A meal that is perfect for either a light lunch or evening meal, this simple meal doesn’t sit heavy on the stomach and is one that can be created using a simple fridge and cupboard staples.
- Prep Time: 15 min
- Cook Time: 30 min
- Total Time: 45 min
Serves: 4 servings
Category: Seafood,Pasta,Dinner
Ingredients
-
Ingredients
- 4 boneless salmon fillets
- 1 lemon sliced in half
- Chilli flakes
- Vegetable/olive oil
- 400g spaghetti
- 2 vegetable stock cubes + (700ml) of hot water
- 3 garlic cloves, minced
- 2 tablespoons of salted butter
- Salt & pepper for seasoning
- 1 cup grated Parmesan cheese
- 1 cup of single cream
- Skillet or non-stick frying pan
- 1 large saucepan
- Wooden spoon
- Plates and cutlery to serve
Method
- Begin by preparing your creamy spaghetti. Heat a glug of vegetable oil in a saucepan over medium heat.
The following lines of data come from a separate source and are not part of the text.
(** A caller's state: sixteen registers, of which these are used. *)
Record caller (sp fp lr pc : Z) (e : Environment) : Prop := {
  c_length : length (regs (cpu e)) = 16%nat;
  c_sp : regs (cpu e) !! SP = Some sp;
  c_fp : regs (cpu e) !! FRAME_POINTER = Some fp;
  c_lr : regs (cpu e) !! LR = Some lr;
  c_pc : regs (cpu e) !! PC = Some pc;
  c_range : is_u32 fp ∧ is_u32 lr ∧ is_u32 pc ∧ Z.land pc 1 = 0 ∧ sp < U32_MOD
}.
Definition thumb_mode (e : Environment) : bool := Z.land (cpsr (cpu e)) CPSR_THUMB =? CPSR_THUMB.

Lemma enter_guest_spec self routine sig args sp fp lr pc e :
  caller sp fp lr pc e → 0 ≤ sp_for (sp - 8) (reg_count_sum sig) → args_ok sig args →
  ∃ e1, enter_guest self routine sig args e = Ret (from_addr_and_thumb_flag pc (thumb_mode e), lr, sp, fp, e1) ∧
    guest_entry self routine sig args sp fp lr e e1.
Proof.
  intros [Hlen Hsp Hfp Hlr Hpc (? & ? & ? & ? & Hm)] Hs Hok. unfold enter_guest, branch_with_link, pc_with_thumb_bit, get_reg.
  rewrite Hpc. simpl unwrap. rewrite !ret_bind. rewrite Hlr. simpl unwrap. rewrite !ret_bind. cbv beta iota.
  set (c := set_reg LR routine (branch self (cpu e))).
  assert (∀ k, k ≠ LR → k ≠ PC → regs c !! k = regs (cpu e) !! k) as Hc.
  { intros k ??. subst c. unfold set_reg. cbn [regs set_regs]. rewrite list_lookup_insert_ne by done. by apply branch_regs. }
  assert (length (regs c) = 16%nat) as Hcl by (subst c; unfold set_reg; cbn [regs set_regs]; by rewrite length_insert, branch_length).
  rewrite !Hc, Hsp, Hfp by done. simpl unwrap. rewrite !ret_bind.
  assert (8 ≤ sp) by (unfold sp_for in Hs; lia). rewrite u32_ok, ret_bind by lia. cbv zeta.
  destruct (push_frame_spec (mem e) sp fp lr) as (m1 & m2 & E1 & E2 & R1 & R2 & F); [lia|done|done|].
  rewrite E1, ret_bind, u32_ok, ret_bind by (unfold U32_MOD in *; lia). rewrite E2, ret_bind.
  set (c1 := set_reg FRAME_POINTER (sp - 8) (set_reg SP (sp - 8) c)).
  assert (length (regs c1) = 16%nat) as Hl1 by (subst c1; unfold set_reg; cbn [regs set_regs]; by rewrite !length_insert).
  destruct (pass_args_spec sig args (regs c1) (sp - 8) m2) as (rs1 & rs & m3 & E3 & E4 & Hp); [done| |lia|done|done|].
  { subst c1. unfold set_reg. cbn [regs set_regs]. rewrite list_lookup_insert_ne by done. apply list_lookup_insert_eq. rewrite Hcl. unfold SP. lia. }
  rewrite E3, ret_bind. cbv beta iota. rewrite E4, ret_bind. cbv beta iota. eexists. split; [done|].
  assert (∀ k, (4 ≤ k)%nat → k ≠ SP → k ≠ FRAME_POINTER → rs !! k = regs c !! k) as Hrs.
  { intros k ???. rewrite (p_regs _ _ _ _ _ _ _ Hp) by done. subst c1. unfold set_reg. cbn [regs set_regs]. by rewrite !list_lookup_insert_ne by done. }
  assert (sp_for (sp - 8) (reg_count_sum sig) ≤ sp - 8) by (unfold sp_for; lia).
  split; cbn [cpu set_mem set_cpu set_regs regs mem].
  - unfold pc_with_thumb_bit, get_reg. cbn [set_regs regs cpsr]. rewrite Hrs by (done || (unfold PC; lia)).
    change (cpsr c1) with (cpsr (branch self (cpu e))). rewrite branch_thumb. subst c. unfold set_reg. cbn [regs set_regs].
    by rewrite list_lookup_insert_ne, branch_pc by (done || lia).
  - rewrite Hrs by (done || (unfold LR; lia)). subst c. unfold set_reg. cbn [regs set_regs]. apply list_lookup_insert_eq. rewrite branch_length, Hlen. unfold LR. lia.
  - exists (sp_for (sp - 8) (reg_count_sum sig)). split; [apply (p_sp _ _ _ _ _ _ _ Hp)|apply (p_args _ _ _ _ _ _ _ Hp)].
  - split_and!.
    + rewrite (p_regs _ _ _ _ _ _ _ Hp) by (done || (unfold FRAME_POINTER; lia)). subst c1. unfold set_reg. cbn [regs set_regs].
      apply list_lookup_insert_eq. rewrite length_insert, Hcl. unfold FRAME_POINTER. lia.
    + apply (read_u32_frame m2); [intros a Ha; apply (p_mem _ _ _ _ _ _ _ Hp); lia|lia|lia|done].
    + apply (read_u32_frame m2); [intros a Ha; apply (p_mem _ _ _ _ _ _ _ Hp); lia|lia|lia|done].
  - intros a Ha. rewrite (p_mem _ _ _ _ _ _ _ Hp) by lia. by apply F.
Qed.

(** C19: a call of a guest function by the host, with any arguments: the function starts at its
    address in the right mode, with the return routine in the link register, its arguments in
    place and a stack frame that links to the caller's; whatever it does to the registers,
    afterwards the caller's program counter, mode, link register, stack pointer and frame
    pointer are as before the call, and the result is what the function left in the result
    registers. *)
Theorem guest_call_restores run_call routine self sig args T `{!GuestArgLaws T} e sp fp lr pc :
  caller sp fp lr pc e → 0 ≤ sp_for (sp - 8) (reg_count_sum sig) → args_ok sig args → (REG_COUNT T ≤ 4)%nat →
  ∃ e1, guest_entry self routine sig args sp fp lr e e1 ∧
    ∀ e2 r, run_call e1 = Ret e2 → length (regs (cpu e2)) = 16%nat →
      take (REG_COUNT T) (regs (cpu e2)) = to_regs T r → arg_valid r →
      ∃ e3, guest_call_from_host (H := word_ret T) run_call routine self sig args e = Ret (r, e3) ∧
        regs (cpu e3) !! SP = Some sp ∧ regs (cpu e3) !! FRAME_POINTER = Some fp ∧ regs (cpu e3) !! LR = Some lr ∧
        pc_with_thumb_bit (cpu e3) = pc_with_thumb_bit (cpu e) ∧ mem e3 = mem e2 ∧
        ∀ k, k ∉ [SP; FRAME_POINTER; LR; PC] → regs (cpu e3) !! k = regs (cpu e2) !! k.
Proof.
  intros Hc Hs Hok HT. destruct (enter_guest_spec self routine sig args sp fp lr pc e Hc Hs Hok) as (e1 & E & Hentry).
  exists e1. split; [done|]. intros e2 r Hrun Hlen Hret Hr. rewrite guest_call_enter, E, ret_bind. cbv beta iota. rewrite Hrun, ret_bind. cbv zeta.
  destruct Hc as [_ _ _ _ Hpc (_ & _ & Hpcr & Hpc0 & _)].
  destruct (thumb_flag_roundtrip pc (thumb_mode e)) as [Haddr Hthumb]; [done|done|].
  set (b := branch _ (cpu e2)).
  assert (length (regs b) = 16%nat) as Hbl by (subst b; by rewrite branch_length).
  set (c := set_reg FRAME_POINTER fp (set_reg SP sp (set_reg LR lr b))).
  assert (∀ k, k ∉ [SP; FRAME_POINTER; LR] → regs c !! k = regs b !! k) as Hcb.
  { intros k Hk. subst c. unfold set_reg. cbn [regs set_regs]. rewrite !not_elem_of_cons in Hk. by rewrite !list_lookup_insert_ne by naive_solver. }
  assert (∀ k, k ∉ [SP; FRAME_POINTER; LR; PC] → regs c !! k = regs (cpu e2) !! k) as Hce.
  { intros k Hk. rewrite !not_elem_of_cons in Hk. rewrite Hcb by (rewrite !not_elem_of_cons; naive_solver). apply branch_regs. naive_solver. }
  rewrite (to_regs_prefix T r), ret_bind; [| |done].
  2: { rewrite <- Hret. apply list_eq. intros i. destruct (decide (i < REG_COUNT T)%nat); [|by rewrite !lookup_take_ge by lia].
       rewrite !lookup_take_lt by lia. apply Hce. unfold SP, FRAME_POINTER, LR, PC. rewrite !not_elem_of_cons.
       split_and!; [lia..|apply not_elem_of_nil]. }
  exists (set_cpu c e2). split; [done|]. cbn [cpu set_cpu]. split_and!; [..|done|done].
  - subst c. unfold set_reg. cbn [regs set_regs]. rewrite list_lookup_insert_ne by done. apply list_lookup_insert_eq.
    rewrite length_insert, Hbl. unfold SP. lia.
  - subst c. unfold set_reg. cbn [regs set_regs]. apply list_lookup_insert_eq. rewrite !length_insert, Hbl. unfold FRAME_POINTER. lia.
  - subst c. unfold set_reg. cbn [regs set_regs]. rewrite !list_lookup_insert_ne by done. apply list_lookup_insert_eq.
    rewrite Hbl. unfold LR. lia.
  - unfold pc_with_thumb_bit, get_reg. rewrite Hpc, Hcb by (unfold SP, FRAME_POINTER, LR, PC; rewrite !not_elem_of_cons; split_and!; [lia..|apply not_elem_of_nil]).
    change (cpsr c) with (cpsr b). subst b. rewrite branch_pc, branch_thumb by (rewrite Hlen; lia). simpl unwrap. rewrite !ret_bind.
    by rewrite Haddr, Hthumb.
Qed.
(* ===== verification/ObjcSelectors.v ===== *)
(** * Selectors are interned

    Messages are looked up by the address of a selector's string, so two selectors
    have to be the same address exactly when they are the same string, whether they came
    from the host's classes, from the app's binary or from [sel_registerName].  A run is any
    interleaving of registrations with other changes of guest memory that leave the
    registered strings alone. *)

From S2P Require Import Prelude ChunkMap SizeBucketed VMAllocator HeapAllocator GuestMem GuestAlloc Env Pthread Semaphore Fs ObjcClasses.

(** A name that is a Rust string and a C string. *)
Definition valid_name (name : list Z) : Prop :=
  Forall (λ x, 0 < x < 256) name ∧ utf8_valid name = true ∧ Z.of_nat (length name) < 15344.

(** The runtime's selectors are strings in memory that is in use. *)
Definition selectors_ok (rt : Runtime) (m : Mem) : Prop :=
  mem_ok m ∧ is_Some (heap_allocator m) ∧ ∀ name sel, selectors rt !! name = Some sel → string_kept m sel name ∧ utf8_valid name = true.

Lemma selectors_ok_grows rt m m' : mem_grows m m' → selectors_ok rt m → selectors_ok rt m'.
Proof.
  intros Hg (_ & _ & Hs). split_and!; [apply Hg|apply Hg|]. intros name sel [Hk ?]%Hs. split; [|done]. by eapply string_kept_grows.
Qed.

Lemma selectors_ok_insert rt m name sel :
  selectors_ok rt m → string_kept m sel name → utf8_valid name = true →
  selectors_ok (set_selectors (<[name := sel]> (selectors rt)) rt) m.
Proof.
  intros (Hm & Hh & Hs) Hk Hu. split_and!; [done|done|]. simpl. intros n s [[<- <-]|[_ ?]]%lookup_insert_Some; [done|by apply Hs].
Qed.

Lemma register_host_selector_spec name rt m k :
  selectors_ok rt m → valid_name name → mem_room (S k) m →
  ∃ sel rt' m', register_host_selector name rt m = Ret (sel, rt', m') ∧ mem_grows m m' ∧ mem_room k m' ∧ selectors_ok rt' m' ∧
    selectors rt' !! name = Some sel ∧ selectors rt ⊆ selectors rt' ∧ rt' = set_selectors (selectors rt') rt.
Proof.
  intros Hok (Hb & Hu & Hl) Hr. unfold register_host_selector, lookup_selector. destruct (selectors rt !! name) as [sel|] eqn:E.
  - exists sel, rt, m. split_and!; [done|by apply mem_grows_refl; apply Hok| |done|done|done|by destruct rt].
    intros Hk. destruct Hr as (b & s & ? & ?); [lia|]. exists b, s. split; [done|]. unfold HEAP_CHUNK_SIZE in *. lia.
  - destruct (alloc_cstr_room m k name) as (p & m' & -> & Hg & Hk & Hr'); [apply Hok|apply Hok|done|done|done|]. simpl.
    eexists p, _, m'. split; [done|]. split_and!; [done|done| |by apply lookup_insert_eq|by apply insert_subseteq|done].
    by apply selectors_ok_insert; [eapply selectors_ok_grows| |].
Qed.

Lemma register_bin_selector_spec p name rt m :
  selectors_ok rt m → string_kept m p name → utf8_valid name = true →
  ∃ sel rt', register_bin_selector p rt m = Ret (sel, rt') ∧ selectors_ok rt' m ∧ selectors rt' !! name = Some sel ∧
    selectors rt ⊆ selectors rt' ∧ rt' = set_selectors (selectors rt') rt.
Proof.
  intros Hok Hk Hu. unfold register_bin_selector, cstr_at_utf8_unwrap. rewrite (string_kept_cstr _ _ _ Hk). simpl. rewrite Hu. simpl.
  unfold lookup_selector. destruct (selectors rt !! name) as [sel|] eqn:E.
  - exists sel, rt. split_and!; [done..|by destruct rt].
  - eexists p, _. split; [done|]. split_and!; [by apply selectors_ok_insert|by apply lookup_insert_eq|by apply insert_subseteq|done].
Qed.

Lemma sel_registerName_eq p name rt m :
  cstr_at p m = Ret name → utf8_valid name = true → sel_registerName p rt m = register_host_selector name rt m.
Proof.
  intros E Hu. unfold sel_registerName, cstr_at_utf8_unwrap. rewrite E. simpl. rewrite Hu. simpl.
  unfold register_host_selector. by destruct (lookup_selector name rt).
Qed.

(** A run, with the names that were registered and the selectors they got, latest first. *)
Inductive selector_run : list (list Z * Z) → Runtime → Mem → Prop :=
| run_start m : mem_ok m → is_Some (heap_allocator m) → selector_run [] Runtime_new m
| run_host trace rt m name sel rt' m' :
    selector_run trace rt m → valid_name name → mem_room 1 m → register_host_selector name rt m = Ret (sel, rt', m') →
    selector_run ((name, sel) :: trace) rt' m'
| run_register trace rt m p name sel rt' m' :
    selector_run trace rt m → cstr_at p m = Ret name → valid_name name → mem_room 1 m → sel_registerName p rt m = Ret (sel, rt', m') →
    selector_run ((name, sel) :: trace) rt' m'
| run_bin trace rt m p name sel rt' :
    selector_run trace rt m → string_kept m p name → utf8_valid name = true → register_bin_selector p rt m = Ret (sel, rt') →
    selector_run ((name, sel) :: trace) rt' m
| run_guest trace rt m m' :
    selector_run trace rt m → mem_ok m' → is_Some (heap_allocator m') →
    (∀ name sel, selectors rt !! name = Some sel → string_kept m' sel name) → selector_run trace rt m'.

Lemma selector_run_ok trace rt m :
  selector_run trace rt m → selectors_ok rt m ∧ ∀ name sel, (name, sel) ∈ trace → selectors rt !! name = Some sel.
Proof.
  assert (∀ trace rt m name sel rt' m', selectors_ok rt m ∧ (∀ n s, (n, s) ∈ trace → selectors rt !! n = Some s) → valid_name name → mem_room 1 m →
    register_host_selector name rt m = Ret (sel, rt', m') →
    selectors_ok rt' m' ∧ ∀ n s, (n, s) ∈ (name, sel) :: trace → selectors rt' !! n = Some s) as Hreg.
  { intros trace' rt' m' name sel rt1 m1 [Hok Htr] Hv Hr E.
    destruct (register_host_selector_spec name rt' m' 0 Hok Hv Hr) as (s & rt2 & m2 & E' & _ & _ & Hok' & Hs & Hsub & _).
    rewrite E in E'. injection E' as -> -> ->. split; [done|]. intros n x [[= -> ->]|Hx]%elem_of_cons; [done|]. by eapply lookup_weaken, Hsub; apply Htr. }
  induction 1 as [m Hm Hh|trace rt m name sel rt' m' _ IH Hv Hr E|trace rt m p name sel rt' m' _ IH Hp Hv Hr E|trace rt m p name sel rt' _ [Hok Htr] Hp Hu E|trace rt m m' _ [Hok Htr] Hm Hh Hk].
  - split; [|by intros n s ?%elem_of_nil]. split_and!; [done|done|]. intros name sel H. discriminate H.
  - by eapply Hreg.
  - rewrite (sel_registerName_eq p name) in E by (done || apply Hv). by eapply Hreg.
  - destruct (register_bin_selector_spec p name rt m Hok Hp Hu) as (s & rt1 & E' & Hok' & Hs & Hsub & _).
    rewrite E in E'. injection E' as -> ->. split; [done|]. intros n x [[= -> ->]|Hx]%elem_of_cons; [done|]. by eapply lookup_weaken, Hsub; apply Htr.
  - split; [|done]. split_and!; [done|done|]. intros name sel Hs. split; [by apply Hk|]. by apply Hok in Hs as [_ ?].
Qed.

(** C22: selectors are interned.  In every run, any two registrations, by whichever of
    the three ways and whenever they happened, got the same selector exactly when they were
    for the same string; every selector that was handed out still points to its string; and
    a registration of a valid name returns as long as memory has room for one more block. *)
Theorem selectors_interned trace rt m :
  selector_run trace rt m →
  (∀ name sel name' sel', (name, sel) ∈ trace → (name', sel') ∈ trace → (sel = sel' ↔ name = name')) ∧
  (∀ name sel, (name, sel) ∈ trace → cstr_at sel m = Ret name) ∧
  (∀ name, valid_name name → mem_room 1 m → ∃ sel rt' m', register_host_selector name rt m = Ret (sel, rt', m')) .
Proof.
  intros H. destruct (selector_run_ok trace rt m H) as [Hok Htr].
  assert (∀ name sel, (name, sel) ∈ trace → cstr_at sel m = Ret name) as Hc.
  { intros name sel [Hn _]%Htr%Hok. by apply string_kept_cstr. }
  split_and!; [|done|].
  - intros n s n' s' H1 H2. split; [intros <-|intros <-].
    + apply Hc in H1, H2. congruence.
    + apply Htr in H1, H2. congruence.
  - intros name Hv Hr. destruct (register_host_selector_spec name rt m 0 Hok Hv Hr) as (s & rt1 & m1 & E & _). by exists s, rt1, m1.
Qed.

(** Two registrations of one name and one of another. *)
Lemma selectors_interned_witness :
  ∃ trace rt m s1 s2 s3, selector_run trace rt m ∧ trace = [([97], s3); ([98], s2); ([97], s1)] ∧ s1 = s3 ∧ s1 ≠ s2.
Proof.
  destruct demo_mem_room as (m & _ & Hm & Hh & Hroom & _).
  assert (∀ c, 97 ≤ c < 100 → valid_name [c]) as Hv.
  { intros c Hc. split_and!; [repeat constructor; lia|simpl; by rewrite (proj2 (Z.ltb_lt _ _)) by lia|simpl; lia]. }
  assert (selectors_ok Runtime_new m) as Hok0. { split_and!; [done|done|]. intros n s H. discriminate H. }
  assert (∀ k m, mem_room (S k) m → mem_room 1 m) as Hone.
  { intros k m' Hr _. destruct Hr as (b & s & ? & ?); [lia|]. exists b, s. split; [done|]. unfold HEAP_CHUNK_SIZE in *. lia. }
  destruct (register_host_selector_spec [97] Runtime_new m 99) as (s1 & rt1 & m1 & E1 & _ & Hr1 & Hok1 & _); [done|apply Hv; lia|done|].
  destruct (register_host_selector_spec [98] rt1 m1 98) as (s2 & rt2 & m2 & E2 & _ & Hr2 & Hok2 & _); [done|apply Hv; lia|done|].
  destruct (register_host_selector_spec [97] rt2 m2 97) as (s3 & rt3 & m3 & E3 & _ & Hr3 & Hok3 & _); [done|apply Hv; lia|done|].
  assert (selector_run [([97], s3); ([98], s2); ([97], s1)] rt3 m3) as Hrun.
  { apply (run_host _ rt2 m2 _ _ _ m3); [|apply Hv; lia|by eapply Hone|exact E3].
    apply (run_host _ rt1 m1 _ _ _ m2); [|apply Hv; lia|by eapply Hone|exact E2].
    apply (run_host _ Runtime_new m _ _ _ m1); [by apply run_start|apply Hv; lia|by eapply Hone|exact E1]. }
  destruct (selectors_interned _ _ _ Hrun) as (Hi & _ & _).
  assert (∀ x, In x [([97], s3); ([98], s2); ([97], s1)] → x ∈ [([97], s3); ([98], s2); ([97], s1)]) as Hin by (intros x; apply list_elem_of_In).
  exists [([97], s3); ([98], s2); ([97], s1)], rt3, m3, s1, s2, s3. split; [exact Hrun|]. split; [reflexivity|]. split.
  - apply (Hi [97] s1 [97] s3); [apply Hin; simpl; tauto..|reflexivity].
  - intros E. assert ([97] = [98]) as E'; [|discriminate E']. apply (Hi [97] s1 [98] s2); [apply Hin; simpl; tauto..|exact E].
Defined.
(** Two templates, one below the other. *)
Definition two_templates : ClassExports :=
  [(NSObject_name, mkTemplate NSObject_name None [] [([105], mkHostIMP 1 0)]); ([65], mkTemplate [65] (Some NSObject_name) [] [])].
Definition fresh_runtime : Runtime := set_selectors {[ [105] := 5000 ]} Runtime_new.

Lemma fresh_runtime_ok m : mem_ok m → is_Some (heap_allocator m) → mem_kept m 0 → link_ok two_templates (λ _, False) fresh_runtime m.
Proof.
  intros Hm Hh H0. split; [split; [done..|intros o [x Hx]; discriminate Hx]| |intros n c Hc; discriminate Hc].
  intros n t x. simpl. repeat case_decide; intros [= <-]; simpl; [|by intros ?%elem_of_nil].
  intros ->%list_elem_of_singleton. by exists 5000.
Qed.

Lemma link_class_builds_hierarchy_witness :
  ∃ m r rt' m', demo_mem = Ret (4096, None, m) ∧ link_class two_templates [65] false fresh_runtime m = Ret (r, rt', m') ∧
    ∃ c, rt_objects rt' !! r = Some (AClass c) ∧ classes rt' !! NSObject_name = Some (superclass c).
Proof.
  destruct demo_mem_room as (m & E & Hm & Hh & Hroom & _ & Hnull).
  destruct (link_class_builds_hierarchy two_templates (λ _, False) (mkTemplate NSObject_name None [] [([105], mkHostIMP 1 0)]) [65] 2 false fresh_runtime m 92)
    as (r & rt' & m' & El & _ & _ & _ & _ & class & mc & _ & _ & Er & [[]|[_ Hmade]] & _).
  - reflexivity.
  - reflexivity.
  - eapply depth_super; [reflexivity|reflexivity|eexists; reflexivity|]. eapply depth_root; reflexivity.
  - apply fresh_runtime_ok; [exact Hm|exact Hh|left; apply Hnull; lia].
  - exact Hroom.
  - exists m, r, rt', m'. split; [exact E|]. split; [exact El|]. simpl in Hmade, Er. subst r.
    destruct Hmade as (sup & sm & ims & cms & st & mst & _ & _ & Hc & _ & Hs & _). eexists. split; [exact Hc|exact Hs].
Defined.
Add minced garlic and stir for 1-2 minutes until sizzling and fragrant.
- Add 2 tablespoons (30g) of salted butter and stir until combined. Be careful not to burn.
- Pour in 3 cups of vegetable broth and season well with salt and pepper.
- Add spaghetti to the saucepan, stirring occasionally. Cover with a lid for 10-12 minutes under tender. Add more broth if the pasta starts to stick.
- Whilst the spaghetti cooks heat up a non-stick pan or skillet to medium heat with another generous glug of oil - or butter if preferred.
- Blot the room-temperature salmon fillets with a paper towel before seasoning them with salt and pepper.
- Once the oil starts to sizzle, add salmon to the pan, flesh side down first for 3-4 minutes until golden. If preferred, add a small splash of white wine for a gourmet-style dish.
- Next, flip and sear the skin side of the salmon until the outside becomes crispy. At this point, squeeze half a lemon across filets and sprinkle with chilli flakes.
- Once completely cooked, transfer the salmon to a side plate and baste with any of the juices left over in the pan.
- Return to the spaghetti in the saucepan, remove the lid and add 1 cup of parmesan and 1 cup of cream. Throw in a small handful of parsley and mix thoroughly. Stir and cover for another 5 minutes until thickened. Plate immediately for the best flavour.
- Add salmon fillets on top of the spaghetti and decorate with extra slices of lemon and another crunch of chilli flakes. Indulge in this beautiful dish and enjoy!
This gorgeous recipe is easy to make and can be easily adjusted to suit various dietary requirements. For additional taste, it’s recommended to serve with a side of garlic bread or flatbread with garlic butter.